Una persona che parla con un tono di voce particolarmente squillante ed entusiasta può sbilanciarci quasi quanto una che parla in modo triste e lamentoso. Mio marito si chiede perché quando entra in camera di nostro figlio la mattina cercando di mostrarsi positivo ed entusiasta ed esordisce con uno squillante BUONGIORNO!, la risposta del creaturo è tutto meno che entusiasta e positiva. Anzi, rasenta l’istinto omicida. Io cerco di spiegargli sempre che con i nostri figli bisogna parlare con un tono di voce calmo e regolare, che tu debba dirgli buongiorno o mortaccituamistaimandandoalmanicomio o tesorobellodemammatua, perché sennò disregolano pure peggio, ma vedo che per un neurotipico è difficile da capire, istintivamente esprime emozioni con la mimica ed il tono della voce. E’ una cosa normalissima, ma può creare equivoci. “Ma cosa ho detto di male???” chiede il neurotipico di turno. Niente, non è cosa, è come lo hai detto…

Perché l’autistico ha problemi con la regolazione emotiva, ed anche un’emozione positiva ma forte può destabilizzare. Una mia cara amica piange dopo una bellissima giornata, perché anche la felicità è faticosa. L’Asperboy e l’Aspiebaby mi hanno abituata al fatto che dopo un pomeriggio di cose belle hanno bisogno di stare da soli e in silenzio, a fare le loro cose, per ritrovare l’equilibrio. Se non glie lo permetto, rischio di ritrovarmi con un meltdown da gestire. Io ho notato che dopo una o due giornate impegnative, anche positive, posso diventare triste senza motivo apparente e devo riposare lontano da stimoli emotivi e sociali sia in senso negativo che positivo. Basta saperlo, alla fine, ed accettarlo come una parte della nostra vita da gestire. Funzioniamo così.
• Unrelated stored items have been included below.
(** * PayStore STK backend: the push-initiation and callback handlers

    A shallow embedding of the Cloud Functions entry point (the handlers
    [stkPush] and [darajaCallback] with their helpers), followed by the
    properties proved about it.  The callable functions of the ISP sync
    are embedded in a module of their own, [OneIsp].

    Conventions of the embedding.
    - A JavaScript string is the list of its UTF-16 code units.
    - A JavaScript value is a term of [value]; numbers are the integers
      (exact on the safe-integer range) together with [NaN]; fractions
      and integers beyond that range are not represented.  Where a
      theorem speaks of the number a request leads to, it carries that
      range as a hypothesis ([safe_integer], [exact]).
    - The conversion of request, answer and stored data to text may
      throw (an object with an own [toString]); it is [ToString], which
      gives the text [js_toString] when it goes through.  The values
      of the configuration bundle (the environment, the fallback
      document) are texts or numbers, and are converted by
      [js_toString] directly.
    - The handlers are [async] functions whose awaits run one after the
      other; they are written in a state-and-exception monad [M].  A run
      goes from a state (the document store, a counter, the error
      console) to an outcome, the state it leaves, and the outbound
      operations it issued, in order.
    - Everything the handlers cannot decide themselves (the process
      environment, what the HTTP peers answer, whether the store accepts
      an operation, generated document ids, the clocks, the JSON
      printer) is read from a [world]; the theorems quantify over it. *)

From Stdlib Require Import String Ascii DecimalString ZArith List Bool Lia.
Import ListNotations.
Open Scope Z_scope.

(* ================================================================== *)
(** ** JavaScript strings *)
(* ================================================================== *)

Module JsString.

Definition jsstring := list Z.

(** A literal of the source, code unit by code unit. *)
Definition lit (s : string) : jsstring :=
  map (fun a => Z.of_N (N_of_ascii a)) (list_ascii_of_string s).

Fixpoint str_eqb (a b : jsstring) : bool :=
  match a, b with
  | [], [] => true
  | x :: a', y :: b' => (x =? y) && str_eqb a' b'
  | _, _ => false
  end.

Definition is_empty (s : jsstring) : bool :=
  match s with [] => true | _ => false end.

(** [\d]: the ten ASCII digits. *)
Definition is_digit (c : Z) : bool := (48 <=? c) && (c <=? 57).

(** White space and line terminators, as [String.prototype.trim] and
    [parseInt] skip them. *)
Definition is_space (c : Z) : bool :=
  ((9 <=? c) && (c <=? 13)) || (c =? 32) || (c =? 160) || (c =? 5760)
  || ((8192 <=? c) && (c <=? 8202)) || (c =? 8232) || (c =? 8233)
  || (c =? 8239) || (c =? 8287) || (c =? 12288) || (c =? 65279).

Fixpoint drop_while (p : Z -> bool) (s : jsstring) : jsstring :=
  match s with
  | [] => []
  | c :: t => if p c then drop_while p t else s
  end.

(** [s.trim()] *)
Definition trim (s : jsstring) : jsstring :=
  rev (drop_while is_space (rev (drop_while is_space s))).

(** [s.startsWith(p)] *)
Fixpoint startsWith (s p : jsstring) {struct p} : bool :=
  match p, s with
  | [], _ => true
  | x :: p', y :: s' => (x =? y) && startsWith s' p'
  | _ :: _, [] => false
  end.

(** [s.substring(n)] for [n] within the string. *)
Definition substring (n : nat) (s : jsstring) : jsstring := skipn n s.

(** [s.includes(p)] *)
Fixpoint includes (s p : jsstring) : bool :=
  startsWith s p ||
  match s with
  | [] => false
  | _ :: t => includes t p
  end.

(** [s.replace(p, r)] for a string pattern [p] and a replacement [r]
    without [$]: the first occurrence only. *)
Fixpoint js_replace (s p r : jsstring) : jsstring :=
  if startsWith s p then r ++ skipn (length p) s
  else match s with
       | [] => []
       | c :: t => c :: js_replace t p r
       end.

(** [s.padStart(n, c)] for a one-unit filler. *)
Definition padStart (n : nat) (c : Z) (s : jsstring) : jsstring :=
  repeat c (n - length s) ++ s.

(** The decimal rendering of an integer ([Number.prototype.toString]). *)
Definition dec (n : Z) : jsstring := lit (NilZero.string_of_int (Z.to_int n)).

(** *** UTF-8 bytes of a string ([Buffer.from(s)]) *)

Definition is_high (c : Z) : bool := (55296 <=? c) && (c <=? 56319).
Definition is_low (c : Z) : bool := (56320 <=? c) && (c <=? 57343).

Definition utf8_1 (c : Z) : list Z := [c].
Definition utf8_2 (c : Z) : list Z := [192 + c / 64; 128 + c mod 64].
Definition utf8_3 (c : Z) : list Z :=
  [224 + c / 4096; 128 + (c / 64) mod 64; 128 + c mod 64].
Definition utf8_4 (p : Z) : list Z :=
  [240 + p / 262144; 128 + (p / 4096) mod 64; 128 + (p / 64) mod 64;
   128 + p mod 64].

(** The code point of a surrogate pair. *)
Definition pair_point (hi lo : Z) : Z :=
  65536 + (hi - 55296) * 1024 + (lo - 56320).

(** U+FFFD, which stands for a surrogate without its partner. *)
Definition replacement : list Z := [239; 191; 189].

Fixpoint utf8 (s : jsstring) : list Z :=
  match s with
  | [] => []
  | c :: t =>
      if c <? 128 then utf8_1 c ++ utf8 t
      else if c <? 2048 then utf8_2 c ++ utf8 t
      else if is_high c then
        match t with
        | d :: t' =>
            if is_low d then utf8_4 (pair_point c d) ++ utf8 t'
            else replacement ++ utf8 t
        | [] => replacement
        end
      else if is_low c then replacement ++ utf8 t
      else utf8_3 c ++ utf8 t
  end.

(** *** Base64 ([buf.toString('base64')]) *)

(** The character of a six-bit group in the standard alphabet. *)
Definition b64 (i : Z) : Z :=
  if i <? 26 then 65 + i
  else if i <? 52 then 97 + (i - 26)
  else if i <? 62 then 48 + (i - 52)
  else if i =? 62 then 43
  else 47.

Definition pad : Z := 61.

Fixpoint base64 (bytes : list Z) : jsstring :=
  match bytes with
  | [] => []
  | [a] => [b64 (a / 4); b64 (a mod 4 * 16); pad; pad]
  | [a; b] =>
      [b64 (a / 4); b64 (a mod 4 * 16 + b / 16); b64 (b mod 16 * 4); pad]
  | a :: b :: c :: rest =>
      b64 (a / 4) :: b64 (a mod 4 * 16 + b / 16)
      :: b64 (b mod 16 * 4 + c / 64) :: b64 (c mod 64) :: base64 rest
  end.

(** Strings the theorems restrict themselves to: every unit is a 16-bit
    value and every surrogate stands in a pair. *)
Fixpoint well_formed (s : jsstring) : bool :=
  match s with
  | [] => true
  | c :: t =>
      if is_high c then
        match t with
        | d :: t' => is_low d && well_formed t'
        | [] => false
        end
      else (0 <=? c) && (c <? 65536) && negb (is_low c) && well_formed t
  end.

End JsString.
Export JsString.

(* ================================================================== *)
(** ** JavaScript values *)
(* ================================================================== *)

Module JsValue.

(** The values that travel through the handlers: what [JSON.parse]
    yields, [undefined], [NaN], and the timestamps the store keeps. *)
#[warnings="-register-all"]
Inductive value : Type :=
| VUndefined
| VNull
| VBool (b : bool)
| VNum (n : Z)
| VNaN
| VStr (s : jsstring)
| VArr (items : list value)
| VObj (fields : list (jsstring * value))
| VTime (t : Z).

(** [!!v] *)
Definition truthy (v : value) : bool :=
  match v with
  | VUndefined | VNull | VNaN => false
  | VBool b => b
  | VNum n => negb (n =? 0)
  | VStr s => negb (is_empty s)
  | _ => true
  end.

(** [a || b] and [a && b] on operands without effects. *)
Definition js_or (a b : value) : value := if truthy a then a else b.
Definition js_and (a b : value) : value := if truthy a then b else a.

Fixpoint lookup (k : jsstring) (fields : list (jsstring * value)) : value :=
  match fields with
  | [] => VUndefined
  | (k', v) :: rest => if str_eqb k k' then v else lookup k rest
  end.

(** [v.k] for a value that is neither [null] nor [undefined] and a name
    [k] that no prototype defines (every name the handlers read is such
    a name): the own property of an object, [undefined] elsewhere. *)
Definition prop (v : value) (k : jsstring) : value :=
  match v with
  | VObj fields => lookup k fields
  | _ => VUndefined
  end.

(** [Object.keys(v).length] *)
Definition keys_length (v : value) : Z :=
  match v with
  | VObj fields => Z.of_nat (length fields)
  | VArr items => Z.of_nat (length items)
  | VStr s => Z.of_nat (length s)
  | _ => 0
  end.

(** The text of [String(v)], which is also that of [v.toString()] on a
    value that has the method, of [`${v}`] and of the operand
    conversion of [string + v], whenever that conversion goes through
    ([converts]); the conversion itself, which may throw, is [ToString]
    below.  A number prints as its decimal digits, which is what the
    language does on the safe integers. *)
Fixpoint js_toString (v : value) : jsstring :=
  match v with
  | VUndefined => lit "undefined"
  | VNull => lit "null"
  | VBool true => lit "true"
  | VBool false => lit "false"
  | VNum n => dec n
  | VNaN => lit "NaN"
  | VStr s => s
  | VArr items =>
      (fix join (l : list value) : jsstring :=
         match l with
         | [] => []
         | x :: r =>
             let e := match x with
                      | VUndefined | VNull => []
                      | _ => js_toString x
                      end in
             match r with
             | [] => e
             | _ :: _ => e ++ lit "," ++ join r
             end
         end) items
  | VObj _ | VTime _ => lit "[object Object]"
  end.

(** Whether an object has the own property [k]. *)
Fixpoint own (k : jsstring) (fields : list (jsstring * value)) : bool :=
  match fields with
  | [] => false
  | (k', _) :: rest => str_eqb k k' || own k rest
  end.

(** Whether the conversion of [v] to text goes through.  The values of
    requests, answers and documents hold no function; so an own
    [toString] of an object is not callable, its [valueOf] gives back
    the object, and the conversion throws a TypeError.  It throws also
    when such an object is an element of an array, at any depth.  On
    every other value it gives [js_toString v]. *)
Fixpoint converts (v : value) : bool :=
  match v with
  | VObj fields => negb (own (lit "toString") fields)
  | VArr items =>
      (fix all (l : list value) : bool :=
         match l with
         | [] => true
         | x :: r => converts x && all r
         end) items
  | _ => true
  end.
La musica romantica guarda caso non mi è mai piaciuta. Troppa emotività esibita, troppo imprevedibile. Lo sturm and drang non fa per me. Per fortuna sono cresciuta studiando e suonando musica barocca, e quella per me è la perfezione dell’emozione in musica: misurata, sempre contenuta e regolare, mai, mai eccessiva. Sempre inscritta in una forma armoniosa, definita e sicura… compiuta. Insomma la perfetta rappresentazione del benessere emotivo, per me. E le mie emozioni le vorrei così, come una cantata di Bach, come una Musica per i Reali Fuochi d’artificio di Haendel, come un Largo di Vivaldi. E vorrei fossero così anche quelle di chi mi sta vicino. Please.